▸ Work to complete: Retype every entry precisely and keep each line whole.
── Data provided ──
(** * nix-review: the command-line driver [nix_review/cli.py]

    A shallow embedding of [cli.py] and the properties of its range parser,
    its batch orchestrator ([pr_command]), its single-commit orchestrator
    ([rev_command]) and its entry point ([main]).

    Python values are modelled as follows.
    - [str] is [string]; a character is a code point below 256.  In that
      range the only characters matched by the regular expression class
      [\d] are ['0'..'9'], and the white space skipped by [int()] is
      TAB, LF, VT, FF, CR, SPACE, U+0085 and U+00A0.  Digits and spaces
      above U+00FF are outside the model.
    - [int] is [Z].  The conversions between [int] and [str] have the
      limit of [sys.int_max_str_digits] at its default, 4300 digits, which
      [cli.py] never changes: [int(s)] and [str(n)] raise [ValueError]
      beyond it.
    - An exception is a value of [exn]; [sys.exit(n)] raises [SystemExit n].
    - Everything observable that the program does is recorded as an [event].
    - [pr_flags], [rev_flags] and [CommonFlag] only configure [argparse];
      the parser that [parse_args] builds from them is one of the
      collaborators, like the workspaces, the build pipeline, the shell
      launcher, the environment scope and [git]. *)

From Stdlib Require Import NArith ZArith List String Ascii Bool Lia.
From Stdlib Require Import DecimalString DecimalPos Sorted.
From Stdlib Require DecimalFacts.
Import ListNotations.
Local Open Scope string_scope.
Local Open Scope list_scope.
Local Open Scope Z_scope.

(** ** Python primitives used by [cli.py] *)

Module Py.

Definition code (c : ascii) : N := N_of_ascii c.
───
▸ Answer to this task:
(** * nix-review: the command-line driver [nix_review/cli.py]

    A shallow embedding of [cli.py] and the properties of its range parser,
    its batch orchestrator ([pr_command]), its single-commit orchestrator
    ([rev_command]) and its entry point ([main]).

    Python values are modelled as follows.
    - [str] is [string]; a character is a code point below 256.  In that
      range the only characters matched by the regular expression class
      [\d] are ['0'..'9'], and the white space skipped by [int()] is
      TAB, LF, VT, FF, CR, SPACE, U+0085 and U+00A0.  Digits and spaces
      above U+00FF are outside the model.
    - [int] is [Z].  The conversions between [int] and [str] have the
      limit of [sys.int_max_str_digits] at its default, 4300 digits, which
      [cli.py] never changes: [int(s)] and [str(n)] raise [ValueError]
      beyond it.
    - An exception is a value of [exn]; [sys.exit(n)] raises [SystemExit n].
    - Everything observable that the program does is recorded as an [event].
    - [pr_flags], [rev_flags] and [CommonFlag] only configure [argparse];
      the parser that [parse_args] builds from them is one of the
      collaborators, like the workspaces, the build pipeline, the shell
      launcher, the environment scope and [git]. *)

From Stdlib Require Import NArith ZArith List String Ascii Bool Lia.
From Stdlib Require Import DecimalString DecimalPos Sorted.
From Stdlib Require DecimalFacts.
Import ListNotations.
Local Open Scope string_scope.
Local Open Scope list_scope.
Local Open Scope Z_scope.

(** ** Python primitives used by [cli.py] *)

Module Py.

Definition code (c : ascii) : N := N_of_ascii c.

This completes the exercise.